[Start of Attachment]

(* ===== verification/Routing.v ===== *)
(** * Routing ([src/src/routing.rs])

    Canonical request paths, segment-aware prefix matching, prefix rewriting and
    the selection of the most specific route.  Definitions first, then the
    theory of canonical paths, of prefixes as segment lists, and of route
    selection. *)
From S2P Require Import Prelude RustStr External Reference Config.
From Stdlib Require Import Ascii.

Record RouteMatch : Type := {
  rm_route : RouteConfig;
  rm_upstream_path : string;
}.

(** The loop over [bytes] with its index; the state is the rest of the string
    from [index] on. *)
Fixpoint reject_invalid_percent_encoding (path : string) : result string unit :=
  match path with
  | EmptyString => Ok tt
  | String c rest =>
      if Ascii.eqb c "%" then
        match rest with
        | String h (String l rest') =>
            if negb (is_ascii_hexdigit h) || negb (is_ascii_hexdigit l)
            then Err "path contains invalid percent-encoding"
            else reject_invalid_percent_encoding rest'
        | _ => Err "path contains invalid percent-encoding"
        end
      else reject_invalid_percent_encoding rest
  end.

(** The same loop as the source writes it, by index, with a bound on the number
    of iterations; [None] means the bound was reached. *)
Fixpoint percent_index_loop (fuel : nat) (bytes : string) (index : nat)
    : option (result string unit) :=
  match fuel with
  | O => None
  | S fuel =>
      if (index <? String.length bytes)%nat then
        if bool_decide (String.get index bytes = Some "%"%char) then
          if (String.length bytes <=? index + 2)%nat
             || negb (is_some_and is_ascii_hexdigit (String.get (index + 1) bytes))
             || negb (is_some_and is_ascii_hexdigit (String.get (index + 2) bytes))
          then Some (Err "path contains invalid percent-encoding")
          else percent_index_loop fuel bytes (index + 3)
        else percent_index_loop fuel bytes (index + 1)
      else Some (Ok tt)
  end.

Definition reject_encoded_delimiters (raw decoded : string) : result string unit :=
  if str_contains "%" raw && str_contains "\" decoded
  then Err "path contains encoded delimiter"
  else
    let raw_slashes := count_byte "/" raw in
    let decoded_slashes := count_byte "/" decoded in
    if (raw_slashes <? decoded_slashes)%nat
    then Err "path contains encoded delimiter"
    else Ok tt.

Definition is_dot_segment (segment : string) : bool :=
  String.eqb segment "." || String.eqb segment "..".
Lemma rate_check_inv self now i r limit :
  rate_inv limit self → limit < u32_bound → rate_inv limit (fst (rate_check self now i r limit)).
Proof.
  intros Hinv Hlim. destruct (rate_check _ _ _ _ _) as [self' res] eqn:E. simpl.
  apply rate_check_spec in E as (Hp & Hcase); [|done|done].
  pose proof (current_le limit now self (rate_key i r) Hinv) as Hle.
  split; [done|]. intros k w Hk. destruct Hinv as [_ Hinv].
  destruct Hcase as [(_ & Hlt & Hs)|(_ & Heq & Hs)]; rewrite Hs, lookup_insert in Hk;
    case_decide; simplify_eq/=; eauto; lia.
Qed.

(** Calls with another key leave a window alone. *)
Lemma rate_check_other self now i r limit k :
  rate_inv limit self → limit < u32_bound → rate_key i r ≠ k →
  rl_windows (fst (rate_check self now i r limit)) !! k = rl_windows self !! k.
Proof.
  intros Hinv Hlim Hne. destruct (rate_check _ _ _ _ _) as [self' res] eqn:E. simpl.
  apply rate_check_spec in E as (Hp & Hcase); [|done|done].
  destruct Hcase as [(_ & _ & ->)|(_ & _ & ->)]; by rewrite lookup_insert_ne.
Qed.

(** ** Budgets *)
Lemma permitted_in_window self limit k w calls :
  rate_inv limit self → limit < u32_bound → rl_windows self !! k = Some w →
  Forall (λ c : Call, as_secs (fst (fst c) - rw_started w) < 60) calls →
  permitted self limit k calls ≤ limit - rw_count w.
Proof.
  intros Hinv Hlim. revert self w Hinv.
  induction calls as [|[[now i] r] calls IH]; intros self w Hinv Hk HF; simpl; [lia|].
  inversion_clear HF as [|? ? Hnow HF']. simpl in Hnow.
  pose proof (rate_check_inv self now i r limit Hinv Hlim) as Hinv'.
  pose proof (rate_check_other self now i r limit k Hinv Hlim) as Hother.
  destruct (rate_check self now i r limit) as [self' res] eqn:E. simpl in *.
  case_bool_decide as Hkey; simpl.
  - subst k. apply rate_check_spec in E as (_ & Hcase); [|done|done].
    assert (Hcur : Spec.current now (rl_windows self !! rate_key i r) = w).
    { rewrite Hk. simpl. by destruct (N.leb_spec 60 (as_secs (now - rw_started w))); [lia|]. }
    rewrite Hcur in Hcase. destruct Hcase as [(-> & Hlt & Hs)|(-> & Heq & Hs)]; simpl.
    + specialize (IH self' {| rw_started := rw_started w; rw_count := rw_count w + 1 |} Hinv').
      simpl in IH. rewrite Hs, lookup_insert_eq in IH. specialize (IH eq_refl HF'). lia.
    + specialize (IH self' w Hinv'). rewrite Hs, lookup_insert_eq in IH.
      specialize (IH eq_refl HF'). lia.
  - rewrite N.add_0_l. apply IH; [done| |done]. by rewrite Hother.
Qed.
Lemma authorize_purpose_Ok {HL : HttpLib} {PD : PdpLib} {PDS : PdpSpec} {SL : Sha256Lib}
    (store : CacheStore) (now_at now_age : SystemTime) (m : RouteMatch) (headers : HeaderMap)
    (identity : PeerIdentity) (ct : option ClientTrustConfig) (o : option string) :
  snd (authorize_server_purpose store now_at now_age m headers identity ct) = Ok o →
  purpose_authorized now_age (rm_route m) headers ct (pi_value identity) o.
Proof.
  intros H%authorize_cases. unfold purpose_authorized.
  destruct (single_data_purpose headers) as [purpose|] eqn:Es; [|done].
  apply single_data_purpose_Ok in Es. destruct H as [[Hu [= <-]]|[_ H]]; [by left|]. right.
  destruct purpose as [p|]; [|done]. destruct H as [(_ & _ & ?)|[Hreq H]]; [done|].
  destruct (request_context now_at now_age m headers identity ct p) as [cx|] eqn:Ecx; [|done].
  destruct H as [hash H]. destruct (pdp_decide cx _) as [audit|?|?] eqn:Ed; [|done..].
  injection H as ->. exists p. split_and!; [done|done| | |].
  - pose proof (pdp_permit_gates _ _ _ Ed) as (Hp & _). unfold purpose_gate in Hp.
    rewrite forallb_elem_of in Hp. apply request_context_Ok in Ecx as (<- & _).
    destruct (decide (rt_purposes (rm_route m) = [])); [by left|]. right.
    apply (bool_decide_eq_true_1 (cx_purpose cx ∈ rt_purposes (rm_route m))), Hp.
    apply purpose_constraints_elem. auto.
  - intros Hr. specialize (Hreq Hr). destruct (purpose_constraints _ _) as [|l ls] eqn:El; [done|].
    assert (Hl : l ∈ purpose_constraints (rm_route m) (rt_governed_policy (rm_route m)))
      by (rewrite El; left).
    apply purpose_constraints_elem in Hl as [Hne [->|(q & ? & ->)]]; eauto.
  - intros policy Hpol. by eapply permit_satisfied.
Qed.
(* ===== verification/ConfigValidate.v ===== *)
(** * Configuration validation ([src/src/config.rs], from [validate_config] on)

    A validator that takes [errors: &mut Vec<String>] is the list of the strings
    it pushes, in order; an early [return] ends the list.  The file system, the
    environment and the clock are the environment of a validation run. *)
From S2P Require Import Prelude RustStr BTree Errors External Reference Http Config Routing Identity Tls Redaction.
From Stdlib Require Import Ascii.
Local Open Scope connector_scope.

(** [Path::exists], and [metadata(path)] with its Unix mode bits. *)
Record ValidationEnv : Type := {
  ve_exists : string → bool;
  ve_mode : string → option N;
  ve_environ : Environ;
  ve_now : SystemTime;
}.

Definition blank (s : string) : bool := str_is_empty (trim s).

(** [matches!(value, Some(value) if value.trim().is_empty())]. *)
Definition some_blank (o : option string) : bool := is_some_and blank o.
(** [value.is_some_and(|value| !value.trim().is_empty())]. *)
Definition some_not_blank (o : option string) : bool := is_some_and (λ v, negb (blank v)) o.

(** One push per element of a list that satisfies a test. *)
Definition push_each {A} (p : A → bool) (msg : A → string) (l : list A) : list string :=
  msg <$> List.filter p l.

(** ** Files *)
Section files.
Context {PK : PkiLib} (env : ValidationEnv).

Definition require_file (field path : string) : list string :=
  if str_is_empty path then [field +:+ " must not be empty"]
  else if negb (ve_exists env path) then [field +:+ " '" +:+ path +:+ "' does not exist"]
  else [].

Definition validate_private_key_permissions (prefix path : string) : list string :=
  match ve_mode env path with
  | None => []
  | Some mode =>
      when negb (N.land mode 63 =? 0)%N
      push (prefix +:+ ".key must not be readable or writable by group or others")
  end.

Definition validate_identity_files (prefix : string) (identity : IdentityFiles) (usage : EkUsage)
    : list string :=
  require_file (prefix +:+ ".cert") (id_cert identity)
  ++ require_file (prefix +:+ ".key") (id_key identity)
  ++ validate_private_key_permissions prefix (id_key identity)
  ++ if ve_exists env (id_cert identity) && ve_exists env (id_key identity) then
       match validate_leaf_certificate (ve_now env) (id_cert identity) (id_key identity) usage with
       | Err err => [prefix +:+ ": " +:+ err]
       | Ok _ => []
       end
     else [].
End files.

(** ** Governed policies and trusted contexts *)
Definition trusted_context_has_assertion (trusted : GovernedTrustedContextConfig) : bool :=
  some_not_blank (tc_jurisdiction trusted)
  || some_not_blank (tc_asserted_assurance trusted)
  || some_not_blank (tc_legal_basis_ref trusted)
  || some_not_blank (tc_consent_ref trusted)
  || is_some_and (λ value, (0 <? value)%N) (tc_source_observed_age_seconds trusted).

Definition validate_trusted_context_fields (prefix : string)
    (trusted : GovernedTrustedContextConfig) : list string :=
  (when some_blank (tc_jurisdiction trusted) push (prefix +:+ ".jurisdiction must not be empty"))
  ++ (when some_blank (tc_asserted_assurance trusted)
      push (prefix +:+ ".asserted_assurance must not be empty"))
  ++ (when some_blank (tc_legal_basis_ref trusted)
      push (prefix +:+ ".legal_basis_ref must not be empty"))
  ++ (when some_blank (tc_consent_ref trusted) push (prefix +:+ ".consent_ref must not be empty"))
  ++ (when bool_decide (tc_source_observed_age_seconds trusted = Some 0%N)
      push (prefix +:+ ".source_observed_age_seconds must be greater than zero")).

Definition governed_route_policy_has_gate (policy : GovernedRoutePolicyConfig) : bool :=
  let any := existsb (λ value, negb (blank value)) in
  any (gp_permitted_purposes policy)
  || any (gp_permitted_jurisdictions policy)
  || any (gp_allowed_assurance policy)
  || some_not_blank (gp_minimum_assurance policy)
  || is_some_and (λ value, (0 <? value)%N) (gp_max_source_age_seconds policy)
  || gp_require_legal_basis policy
  || gp_require_consent policy
  || any (gp_redaction_fields policy)
  || any (gp_unsupported_odrl_terms policy).

Definition validate_governed_route_policy (route_id : string) (policy : GovernedRoutePolicyConfig)
    : list string :=
  let msg text := "route '" +:+ route_id +:+ "' governed_policy " +:+ text in
  (when negb (governed_route_policy_has_gate policy) push (msg "must enforce at least one gate"))
  ++ push_each blank (λ _, msg "contains an empty permitted_purpose") (gp_permitted_purposes policy)
  ++ push_each blank (λ _, msg "contains an empty permitted_jurisdiction")
       (gp_permitted_jurisdictions policy)
  ++ push_each blank (λ _, msg "contains an empty allowed_assurance") (gp_allowed_assurance policy)
  ++ (when some_blank (gp_minimum_assurance policy) push (msg "minimum_assurance must not be empty"))
  ++ (when bool_decide (gp_max_source_age_seconds policy = Some 0%N)
      push (msg "max_source_age_seconds must be greater than zero"))
  ++ push_each blank (λ _, msg "contains an empty redaction_field") (gp_redaction_fields policy)
  ++ push_each blank (λ _, msg "contains an empty unsupported_odrl_term")
       (gp_unsupported_odrl_terms policy)
  ++ validate_trusted_context_fields (msg "trusted_context") (gp_trusted_context policy).

(** ** Checks of both modes *)
Section common.
Context {PL : PercentLib} {UL : UrlLib}.

Definition collect_prefix_error (route_id field prefix : string) : list string :=
  match validate_route_prefix prefix with
  | Err err => ["route '" +:+ route_id +:+ "' " +:+ field +:+ ": " +:+ err]
  | Ok _ => []
  end.

(** One iteration of the loop over the routes; [ids] are the ids seen so far. *)
Definition validate_route (ids : gset string) (route : RouteConfig) : gset string * list string :=
  let msg text := "route '" +:+ rt_id route +:+ "' " +:+ text in
  let '(ids, id_errors) :=
    if blank (rt_id route) then (ids, ["route without id"])
    else if bool_decide (rt_id route ∈ ids)
    then (ids, ["duplicate route id '" +:+ rt_id route +:+ "'"])
    else ({[rt_id route]} ∪ ids, []) in
  (ids,
   id_errors
   ++ (when is_empty (rt_methods route) push (msg "must declare at least one method"))
   ++ match rt_local_prefix route with
      | Some prefix => collect_prefix_error (rt_id route) "local_prefix" prefix
      | None => []
      end
   ++ match rt_upstream_prefix route with
      | Some prefix => collect_prefix_error (rt_id route) "upstream_prefix" prefix
      | None => []
      end
   ++ push_each blank (λ _, msg "contains an empty purpose") (rt_purposes route)
   ++ push_each blank (λ _, msg "contains an empty client_identities entry") (rt_client_identities route)
   ++ match rt_governed_policy route with
      | Some policy => validate_governed_route_policy (rt_id route) policy
      | None => []
      end).

Fixpoint validate_routes (ids : gset string) (routes : list RouteConfig) : list string :=
  match routes with
  | [] => []
  | route :: routes =>
      let '(ids, errors) := validate_route ids route in
      errors ++ validate_routes ids routes
  end.

Definition validate_common (config : ConnectorConfig) : list string :=
  let limits := cf_limits config in
  let positive (n : N) (field : string) :=
    when (n =? 0)%N push ("limits." +:+ field +:+ " must be greater than zero") in
  (when is_empty (cf_routes config) push "routes must not be empty")
  ++ positive (lm_upstream_timeout_seconds limits) "upstream_timeout_seconds"
  ++ positive (lm_request_timeout_seconds limits) "request_timeout_seconds"
  ++ positive (lm_tls_handshake_timeout_seconds limits) "tls_handshake_timeout_seconds"
  ++ positive (lm_http1_header_read_timeout_seconds limits) "http1_header_read_timeout_seconds"
  ++ positive (lm_max_concurrent_requests limits) "max_concurrent_requests"
  ++ positive (lm_max_concurrent_connections limits) "max_concurrent_connections"
  ++ positive (lm_max_requests_per_identity_per_minute limits) "max_requests_per_identity_per_minute"
  ++ match au_hash_secret_env (cf_audit config) with
     | Some value => when blank value push "audit.hash_secret_env must not be empty"
     | None =>
         when negb (au_allow_unkeyed_hashing (cf_audit config))
         push "audit.hash_secret_env is required unless audit.allow_unkeyed_hashing is true"
     end
  ++ validate_routes ∅ (cf_routes config).
End common.

(** ** Client and server checks *)
Definition is_hop_by_hop_header (name : HeaderName) : bool :=
  existsb (String.eqb name)
    ["connection"; "keep-alive"; "proxy-authenticate"; "proxy-authorization"; "te"; "trailer";
     "transfer-encoding"; "upgrade"].
(* ===== verification/Proxy.v ===== *)
(** * The proxy ([src/src/proxy.rs], state and handlers)

    [proxy_handler] runs [handle_client] or [handle_server] under a timeout,
    turns its error into a problem response and writes the completion log.  The
    handlers are programs of a small monad: a state of the shared mutable objects
    (the rate limiter, the policy hash caches) and the trace of visible effects
    (requests sent upstream, lines of policy decisions and of authorised requests), and an error that is a
    problem or a panic.  Clock readings, the environment, the upstream's answer,
    the fresh request id and the point at which the timeout strikes are the
    environment [Env] of one request. *)
From S2P Require Import Prelude RustStr BTree Errors External Reference Http Pdp Config Routing.
From S2P Require Import RateLimit Identity Tls PolicyHash Purpose Redaction ConfigValidate.
From Stdlib Require Import Ascii.

(** The client of the platform's [OutboundClientBuilder], by timeout and agent. *)
Class OutboundLib `{PkiLib} := { outbound_client : N → string → HttpClient }.

(** ** Small helpers *)
Definition CARGO_PKG_VERSION : string := "0.1.0".

Definition request_id_byte (c : ascii) : bool :=
  is_ascii_alphanumeric c || Ascii.eqb c "-" || Ascii.eqb c "_" || Ascii.eqb c "." || Ascii.eqb c ":".

Definition valid_request_id (value : string) : bool :=
  negb (str_is_empty value) && (String.length value <=? 128)%nat && bytes_all request_id_byte value.

Section helpers.
Context {HL : HttpLib} {UL : UrlLib}.

(** [ulid] is the text of the fresh ULID. *)
Definition request_id (ulid : string) (headers : HeaderMap) : string :=
  unwrap_or ulid
    (opt_filter valid_request_id (hm_get headers REQUEST_ID ≫= header_value_to_str)).

Definition header_value (value : string) : result ConnectorProblem HeaderValue :=
  ok_or ConfigInvalid (header_value_from_str value).

(** The text handed to [Url::parse]. *)
Definition url_text (base : Url) (path : string) (query : option string) : string :=
  url_before_path base +:+ path +:+
  match query with Some query => String "?" query | None => EmptyString end.

Definition build_url (base : Url) (path : string) (query : option string) : option Url :=
  url_parse (url_text base path query).

Definition filtered_headers (headers : HeaderMap) (route_match : RouteMatch) : HeaderMap :=
  let policy := php_strip_private_prefix "x-registry-connector-"
    (php_allow_cookie (rt_allow_forward_cookie (rm_route route_match))
      (php_allow_authorization (rt_allow_forward_authorization (rm_route route_match)) php_strict)) in
  filter_proxy_request_headers headers policy.

Definition read_limited_body (body : Body) (max_bytes : N) : result ConnectorProblem Bytes :=
  map_err (λ _, BodyTooLarge) (to_bytes body max_bytes).

(** [environ] is the process environment. *)
Definition upstream_auth_header (environ : Environ) (config : ConnectorConfig)
    (route_match : RouteMatch) : result ConnectorProblem HeaderValue :=
  upstream ← ok_or ConfigInvalid (cf_upstream config);
  env_var ← ok_or UpstreamAuthMissing
    (match rt_upstream_auth_header_env (rm_route route_match) with
     | Some env_var => Some env_var
     | None => up_default_auth_header_env upstream
     end);
  secret ← ok_or UpstreamAuthMissing
    (opt_filter (λ value, negb (str_is_empty (trim value))) (environ env_var));
  let value :=
    if str_is_empty (trim (up_auth_header_scheme upstream)) then secret
    else up_auth_header_scheme upstream +:+ " " +:+ secret in
  header_value value.
End helpers.

Section proxy.
Context {PL : PercentLib} {UL : UrlLib} {SL : Sha256Lib} {PK : PkiLib} {HL : HttpLib}
  {PD : PdpLib} {AL : AuditLib} {OL : OutboundLib}.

[End of Attachment]

## Goal of the exercise:
Give the exact lines, and only those, from the line containing "(opt_filter valid_request_id (hm_get" through the line containing "if str_is_empty (trim" in the entries above.

## Output of the task:
    (opt_filter valid_request_id (hm_get headers REQUEST_ID ≫= header_value_to_str)).

Definition header_value (value : string) : result ConnectorProblem HeaderValue :=
  ok_or ConfigInvalid (header_value_from_str value).

(** The text handed to [Url::parse]. *)
Definition url_text (base : Url) (path : string) (query : option string) : string :=
  url_before_path base +:+ path +:+
  match query with Some query => String "?" query | None => EmptyString end.

Definition build_url (base : Url) (path : string) (query : option string) : option Url :=
  url_parse (url_text base path query).

Definition filtered_headers (headers : HeaderMap) (route_match : RouteMatch) : HeaderMap :=
  let policy := php_strip_private_prefix "x-registry-connector-"
    (php_allow_cookie (rt_allow_forward_cookie (rm_route route_match))
      (php_allow_authorization (rt_allow_forward_authorization (rm_route route_match)) php_strict)) in
  filter_proxy_request_headers headers policy.

Definition read_limited_body (body : Body) (max_bytes : N) : result ConnectorProblem Bytes :=
  map_err (λ _, BodyTooLarge) (to_bytes body max_bytes).

(** [environ] is the process environment. *)
Definition upstream_auth_header (environ : Environ) (config : ConnectorConfig)
    (route_match : RouteMatch) : result ConnectorProblem HeaderValue :=
  upstream ← ok_or ConfigInvalid (cf_upstream config);
  env_var ← ok_or UpstreamAuthMissing
    (match rt_upstream_auth_header_env (rm_route route_match) with
     | Some env_var => Some env_var
     | None => up_default_auth_header_env upstream
     end);
  secret ← ok_or UpstreamAuthMissing
    (opt_filter (λ value, negb (str_is_empty (trim value))) (environ env_var));
  let value :=
    if str_is_empty (trim (up_auth_header_scheme upstream)) then secret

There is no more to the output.